Fifty years after the outbreak of the Biafran secession war, tensions persist, and a long-lasting, peaceful settlement regarding the geopolitical status of the former, short-lived Republic of Biafra has yet to be reached. In the interim, other geopolitical crises have erupted in Nigeria, particularly in the northeast. These crises have overshadowed the persisting discontent, unfulfilled expectations, and occasional (violently suppressed) protests by the former Biafran population—supported from a distance by its large and powerful overseas diaspora—regarding the future of the eastern region.4

THE BIAFRAN LEGACY

Several characteristics made the tragic events surrounding the Biafran conflict a landmark in the birth and evolution of the responses to emergency humanitarian health crises. The small number of actors that engaged in responses to the humanitarian health crisis during the Biafran secession war were, to varied extents, bound by their institutional affiliations and rules of engagement, themselves influenced by political agendas, religious motives, or economic interests. Today, several—although not all—civil society organizations have learned to protect their independence, in some cases refusing funding from governmental entities or other sources that might have vested interests in jumping on the humanitarian bandwagon.5

The international medical humanitarian assistance provided to Biafra exposed the critical need for such interventions to be impartial and independent of political and military influence while prioritizing the care of victims, regardless of the cause they defended. Decades later, these key principles have been downplayed to create space for coordinated, and occasionally combined, military operations and humanitarian relief interventions, particularly since the eruption of violence in the Balkans (1991–2001) and the African Great Lakes region and the Horn of Africa (1993–the present), as well as in the context of the ongoing refugee crisis affecting primarily the Middle East and peri-Mediterranean nations and the insurgency in the Lake Chad Basin. These tragedies involving massive violence and population displacement serve as a daunting reminder of the dangers of confounding military and humanitarian interventions. This confusion of roles and objectives creates a risk for civilians and humanitarian workers to become targets of violence by warring parties. Most nongovernmental organizations have learned to respect and protect a clear divide between humanitarian emergency responses upholding human rights and humanitarian law principles, norms, and standards, on the one hand, and politically motivated military interventions, on the other.

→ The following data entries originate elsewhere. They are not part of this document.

(* ===== verification/Endpoint.v ===== *)
(** * Endpoints

    Models [shared/src/endpoint.h] and [.cpp]. [boost::algorithm::to_lower_copy] and
    [boost::lexical_cast<unsigned short>] are parameters; a [bad_lexical_cast] is
    [None]. The iterator of [parse_uri] is the part of the text it has not passed. *)

From Stdlib Require Import ZArith Lia Ascii String.
From stdpp Require Import base list gmap strings.
From S2P Require Import Prelude Uint128.

Local Open Scope Z_scope.
Local Open Scope sopmq_scope.

Module Endpoint.

Abbreviation text := (list ascii).
Definition str_ (s : string) : text := list_ascii_of_string s.

Inductive endpoint_proto := SOPMQvUNKNOWN | SOPMQv1.

#[global] Instance endpoint_proto_eq_dec : EqDecision endpoint_proto.
Proof. solve_decision. Defined.

Record endpoint := EP {
  _hostname : text;
  _port : Z;
  _proto : endpoint_proto;
  _stringUri : text
}.

(** The constructor from a host name and a port, and the one from an [asio]
    endpoint, which takes the printed address: the URI is left empty. *)
Definition endpoint_of_host (hostName : text) (port : Z) : endpoint := EP hostName port SOPMQv1 [].

Definition colon : ascii := ":".
Definition slash : ascii := "/".

(** [while (iter != end && *iter != ':')] with the stream the characters go to. *)
Fixpoint read_until_colon (iter : text) : text * text :=
  match iter with
  | [] => ([], [])
  | c :: iter' =>
    if decide (c = colon) then ([], iter)
    else let '(s, rest) := read_until_colon iter' in (c :: s, rest)
  end.

Definition get_default_port_for_proto (proto : endpoint_proto) : outcome Z :=
  match proto with
  | SOPMQv1 => Ret 8481
  | _ => Throw (invalid_protocol_error "port number for protocol is unknown")
  end.

Section Endpoint.
Context (to_lower_copy : text -> text) (lexical_cast : text -> option Z).

Definition scheme_name_to_protocol (scheme : text) : outcome endpoint_proto :=
  if decide (to_lower_copy scheme = str_ "sopmq1") then Ret SOPMQv1
  else Throw (invalid_protocol_error (string_of_list_ascii scheme ++ " is an unknown protocol")).

(** The host, the port and the protocol a URI names. *)
Definition parse_uri (uri : text) : outcome (text * Z * endpoint_proto) :=
  match uri with
  | [] => Throw (uri_parse_error "uri was empty")
  | _ =>
    let '(scheme, iter) := read_until_colon uri in
    match iter with
    | [] => Throw (uri_parse_error "scheme could not be deduced")
    | _ :: iter =>
      match iter with
      | [] => Throw (uri_parse_error "expecting a / after scheme:")
      | c :: iter =>
        if decide (c <> slash) then Throw (uri_parse_error "expecting a / after scheme:") else
        match iter with
        | [] => Throw (uri_parse_error "expecting a / after scheme:/")
        | c :: iter =>
          if decide (c <> slash) then Throw (uri_parse_error "expecting a / after scheme:/") else
          match iter with
          | [] => Throw (uri_parse_error "nothing found after scheme")
          | _ =>
            let '(hostname, iter) := read_until_colon iter in
            match iter with
            | [] =>
              proto <~ scheme_name_to_protocol scheme;;
              port <~ get_default_port_for_proto proto;;
              Ret (hostname, port, proto)
            | _ :: iter =>
              match iter with
              | [] => Throw (uri_parse_error "port not specified")
              | _ =>
                proto <~ scheme_name_to_protocol scheme;;
                match lexical_cast iter with
                | Some port => Ret (hostname, port, proto)
                | None => Throw (uri_parse_error "port number specified was invalid")
                end
              end
            end
          end
        end
      end
    end
  end.

(** The constructor from a URI. *)
Definition endpoint_of_uri (uri : text) : outcome endpoint :=
  r <~ parse_uri uri;;
  Ret (EP r.1.1 r.1.2 r.2 uri).

Definition host_name (e : endpoint) : text := _hostname e.
Definition port (e : endpoint) : Z := _port e.
Definition protocol (e : endpoint) : endpoint_proto := _proto e.
Definition str (e : endpoint) : text := _stringUri e.

(** [std::string::operator<]: lexicographic on the character codes. *)
Fixpoint string_lt (a b : text) : bool :=
  match a, b with
  | _, [] => false
  | [], _ :: _ => true
  | x :: a, y :: b =>
    (nat_of_ascii x <? nat_of_ascii y)%nat || ((nat_of_ascii x =? nat_of_ascii y)%nat && string_lt a b)
  end.

Definition endpoint_lt (lhs rhs : endpoint) : bool := string_lt (str lhs) (str rhs).

(** ** Lemmas *)

Lemma read_until_colon_spec t :
  (colon ∉ t /\ read_until_colon t = (t, [])) \/
  (exists s rest, colon ∉ s /\ t = s ++ colon :: rest /\ read_until_colon t = (s, colon :: rest)).
Proof.
  induction t as [|c t IH]; simpl; [left; split; [apply not_elem_of_nil|done]|].
  case_decide as Hc.
  - right. exists [], t. subst. split; [apply not_elem_of_nil|done].
  - destruct IH as [[Hn ->]|(s & rest & Hn & -> & ->)].
    + left. split; [|done]. apply not_elem_of_cons. auto.
    + right. exists (c :: s), rest. split; [|done]. apply not_elem_of_cons. auto.
Qed.

Lemma read_until_colon_stop s rest : colon ∉ s -> read_until_colon (s ++ colon :: rest) = (s, colon :: rest).
Proof.
  induction s as [|c s IH]; intros Hn; cbn [app read_until_colon]; [by rewrite decide_True|].
  apply not_elem_of_cons in Hn as [Hc Hn]. rewrite decide_False by auto. by rewrite IH.
Qed.

Lemma read_until_colon_end s : colon ∉ s -> read_until_colon s = (s, []).
Proof.
  induction s as [|c s IH]; intros Hn; cbn [read_until_colon]; [done|].
  apply not_elem_of_cons in Hn as [Hc Hn]. rewrite decide_False by auto. by rewrite IH.
Qed.

Lemma scheme_name_to_protocol_ret scheme proto :
  scheme_name_to_protocol scheme = Ret proto <-> to_lower_copy scheme = str_ "sopmq1" /\ proto = SOPMQv1.
Proof. unfold scheme_name_to_protocol. case_decide; naive_solver. Qed.

(** The two shapes of an accepted URI. *)
Definition uri_no_port (scheme host : text) : text := scheme ++ str_ "://" ++ host.
Definition uri_with_port (scheme host ptext : text) : text := scheme ++ str_ "://" ++ host ++ colon :: ptext.

Lemma parse_uri_no_port scheme host :
  colon ∉ scheme -> colon ∉ host -> host <> [] ->
  parse_uri (uri_no_port scheme host) =
    (proto <~ scheme_name_to_protocol scheme;;
     port <~ get_default_port_for_proto proto;; Ret (host, port, proto)).
Proof.
  intros Hs Hh Hne. unfold parse_uri, uri_no_port.
  change (str_ "://" ++ host) with (colon :: slash :: slash :: host).
  rewrite (read_until_colon_stop scheme (slash :: slash :: host)) by done.
  destruct (scheme ++ colon :: slash :: slash :: host) eqn:E; [by destruct scheme|]. clear E.
  rewrite !decide_False by (intros H; by apply H). destruct host; [done|].
  by rewrite read_until_colon_end.
Qed.

Lemma parse_uri_with_port scheme host ptext :
  colon ∉ scheme -> colon ∉ host -> ptext <> [] ->
  parse_uri (uri_with_port scheme host ptext) =
    (proto <~ scheme_name_to_protocol scheme;;
     match lexical_cast ptext with
     | Some port => Ret (host, port, proto)
     | None => Throw (uri_parse_error "port number specified was invalid")
     end).
Proof.
  intros Hs Hh Hne. unfold parse_uri, uri_with_port.
  change (str_ "://" ++ host ++ colon :: ptext) with (colon :: slash :: slash :: host ++ colon :: ptext).
  rewrite (read_until_colon_stop scheme (slash :: slash :: host ++ colon :: ptext)) by done.
  destruct (scheme ++ colon :: slash :: slash :: host ++ colon :: ptext) eqn:E; [by destruct scheme|]. clear E.
  rewrite !decide_False by (intros H; by apply H).
  rewrite read_until_colon_stop by done. destruct (host ++ colon :: ptext) eqn:E; [by destruct host|].
  by destruct ptext.
Qed.

(** ** Properties *)

(** C30. Which URIs are accepted, and as what: a URI is accepted exactly when it
    is a scheme that lower-cases to [sopmq1], then [://], then either a non-empty
    host without a colon (and the port is 8481) or a host without a colon, a
    colon, and a port text that converts to a port number. *)
Theorem endpoint_accepts uri host p proto :
  parse_uri uri = Ret (host, p, proto) <->
  exists scheme, colon ∉ scheme /\ colon ∉ host /\ to_lower_copy scheme = str_ "sopmq1" /\ proto = SOPMQv1 /\
    ((uri = uri_no_port scheme host /\ host <> [] /\ p = 8481) \/
     (exists ptext, uri = uri_with_port scheme host ptext /\ ptext <> [] /\ lexical_cast ptext = Some p)).
Proof.
  split.
  - intros H. unfold parse_uri in H. destruct uri as [|u0 uri0] eqn:Eu; [done|]. rewrite <- Eu in *. clear u0 uri0 Eu.
    destruct (read_until_colon_spec uri) as [[Hn E]|(scheme & r1 & Hs & -> & E)]; rewrite E in H; [done|].
    destruct r1 as [|c1 [|c2 r2]]; simpl in H; try done; repeat case_decide; try done.
    subst c1 c2.
    destruct r2 as [|c3 r2'] eqn:Er; [done|]. rewrite <- Er in H.
    assert (r2 <> []) as Hne by congruence. rewrite <- Er. clear E c3 r2' Er.
    exists scheme. destruct (read_until_colon_spec r2) as [[Hn E2]|(h & r3 & Hh & -> & E2)]; rewrite E2 in H.
    + apply obind_ret_inv in H as (pr & [Hl ->]%scheme_name_to_protocol_ret & H). simpl in H. simplify_eq.
      split_and!; try done. left. done.
    + destruct r3 as [|c4 r4]; [done|]. apply obind_ret_inv in H as (pr & [Hl ->]%scheme_name_to_protocol_ret & H).
      destruct (lexical_cast (c4 :: r4)) eqn:El; simplify_eq. split_and!; try done. right.
      exists (c4 :: r4). done.
  - intros (scheme & Hs & Hh & Hl & -> & [(-> & Hne & ->)|(pt & -> & Hne & Hp)]).
    + rewrite parse_uri_no_port by done. by rewrite (proj2 (scheme_name_to_protocol_ret _ _) (conj Hl eq_refl)).
    + rewrite parse_uri_with_port by done.
      rewrite (proj2 (scheme_name_to_protocol_ret _ _) (conj Hl eq_refl)). simpl. by rewrite Hp.
Qed.

(** Every other URI is refused with one of the two errors the header
    declares: parsing never ends in another exception. *)
Theorem endpoint_rejects uri :
  (exists r, parse_uri uri = Ret r) \/
  (exists what, parse_uri uri = Throw (uri_parse_error what)) \/
  (exists what, parse_uri uri = Throw (invalid_protocol_error what)).
Proof.
  unfold parse_uri, scheme_name_to_protocol, get_default_port_for_proto.
  repeat (case_match || case_decide); simpl; eauto.
Qed.

(** Round trip: printing a host and a port as a URI and parsing it gives the
    endpoint back, with the URI as its text, for every host without a colon. *)
Theorem endpoint_roundtrip (print_port : Z -> text) host p :
  to_lower_copy (str_ "sopmq1") = str_ "sopmq1" ->
  (forall n, in_width 16 n -> print_port n <> [] /\ lexical_cast (print_port n) = Some n) ->
  colon ∉ host -> in_width 16 p ->
  let uri := uri_with_port (str_ "sopmq1") host (print_port p) in
  endpoint_of_uri uri = Ret (EP host p SOPMQv1 uri).
Proof.
  intros Hl Hp Hh Hw uri. destruct (Hp p Hw) as [Hne Hc]. unfold endpoint_of_uri, uri.
  rewrite parse_uri_with_port; [|by apply (bool_decide_unpack _)|done|done].
  rewrite (proj2 (scheme_name_to_protocol_ret _ _) (conj Hl eq_refl)). simpl. by rewrite Hc.
Qed.

(** Two endpoints that were not built from a URI are never ordered, whatever
    their hosts and ports: as keys they are equivalent. *)
Lemma host_endpoints_equivalent h1 p1 h2 p2 :
  endpoint_lt (endpoint_of_host h1 p1) (endpoint_of_host h2 p2) = false.
Proof. reflexivity. Qed.

End Endpoint.

(** ** Concrete instances *)

(** ASCII lower case, and decimal conversion through the program's own 128-bit
    integers. *)
Definition ascii_lower (c : ascii) : ascii :=
  let n := nat_of_ascii c in
  if ((65 <=? n) && (n <=? 90))%nat then ascii_of_nat (n + 32) else c.
Definition ascii_to_lower (t : text) : text := ascii_lower <$> t.

Definition decimal_print (n : Z) : text :=
  match Uint128.to_string (Uint128.of_Z n) 10 with Ret s => list_ascii_of_string s | _ => [] end.

Definition decimal_cast (t : text) : option Z :=
  match t with
  | [] => None
  | _ =>
    let v := Uint128.to_Z (Uint128.uint128_of_string (string_of_list_ascii t)) in
    if v <? 2 ^ 16 then Some v else None
  end.

Lemma decimal_print_cast n : in_width 16 n -> decimal_print n <> [] /\ decimal_cast (decimal_print n) = Some n.
Proof.
  intros Hn. unfold decimal_print.
  destruct (Uint128.to_string_parse (Uint128.of_Z n) (Uint128.of_Z_wf n)) as (s & Hs & Hp). rewrite Hs.
  assert (Uint128.to_Z (Uint128.of_Z n) = n) as En.
  { rewrite Uint128.to_Z_of_Z. apply wrap_small. unfold in_width in *. lia. }
  assert (list_ascii_of_string s <> []) as Hne.
  { intros E. destruct s; [|done]. assert (n = 0) as ->.
    { rewrite <- En, <- Hp. reflexivity. }
    by vm_compute in Hs. }
  split; [done|]. unfold decimal_cast. rewrite string_of_list_ascii_of_string, Hp, En.
  destruct (list_ascii_of_string s); [done|]. by rewrite (proj2 (Z.ltb_lt _ _) (proj2 Hn)).
Qed.

Lemma endpoint_roundtrip_witness :
  let uri := uri_with_port (str_ "sopmq1") (str_ "localhost") (decimal_print 1000) in
  endpoint_of_uri ascii_to_lower decimal_cast uri = Ret (EP (str_ "localhost") 1000 SOPMQv1 uri).
Proof.
  apply (endpoint_roundtrip ascii_to_lower decimal_cast decimal_print (str_ "localhost") 1000);
    [reflexivity|exact decimal_print_cast|by apply (bool_decide_unpack _)|by apply (bool_decide_unpack _)].
Defined.

(** The cases of [test-endpoint.cpp]. *)
Example parser_is_sane :
  parse_uri ascii_to_lower decimal_cast (str_ "sopmq1://localhost:1000") = Ret (str_ "localhost", 1000, SOPMQv1).
Proof. vm_compute. reflexivity. Qed.
Example parser_handles_no_port :
  parse_uri ascii_to_lower decimal_cast (str_ "sopmq1://l") = Ret (str_ "l", 8481, SOPMQv1).
Proof. vm_compute. reflexivity. Qed.
Example parser_throws :
  (fun s => parse_uri ascii_to_lower decimal_cast (str_ s)) <$>
    [""; "sopmq"; "sopmq1:"; "sopmq1:/"; "sopmq1://"; "sopmq5://test"]%string =
  [Throw (uri_parse_error "uri was empty"); Throw (uri_parse_error "scheme could not be deduced");
   Throw (uri_parse_error "expecting a / after scheme:"); Throw (uri_parse_error "expecting a / after scheme:/");
   Throw (uri_parse_error "nothing found after scheme");
   Throw (invalid_protocol_error "sopmq5 is an unknown protocol")].
Proof. vm_compute. reflexivity. Qed.

End Endpoint.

In the last decade, many nations, institutions, and official development assistance agencies have enhanced their capacity and preparedness to respond promptly and efficiently to humanitarian health crises. To this end, a flurry of guidelines and standard operating procedures, the stockpiling of emergency health supplies, the constitution of rapid deployment teams, and the creation of innovative funding mechanisms have been organized around the world. Yet, the current crises affecting the world are still inadequately prevented, responded to, or mitigated (rather than aggravated) by foreign nation states, and the United Nations and international humanitarian relief organizations must be adequately funded to intervene effectively as neutral brokers.

The specter of the more than one million fatal victims of the aborted Biafran secession war and of the many others who succumbed to the same fate in subsequent crises affecting the world still haunts us. Public health practitioners, political leaders, diplomats, multinational companies, and civil society owe it to them to pursue a common quest for a world in which the wasted lives discounted from our common future because of violence and human rights abuses will trigger responses from the global public health community. Specifically, public health practitioners have the power and knowledge to diagnose, document, and expose such crises; advocate their prevention and negotiated resolution; inform and educate the populace; and act directly or indirectly in support of disempowered victims.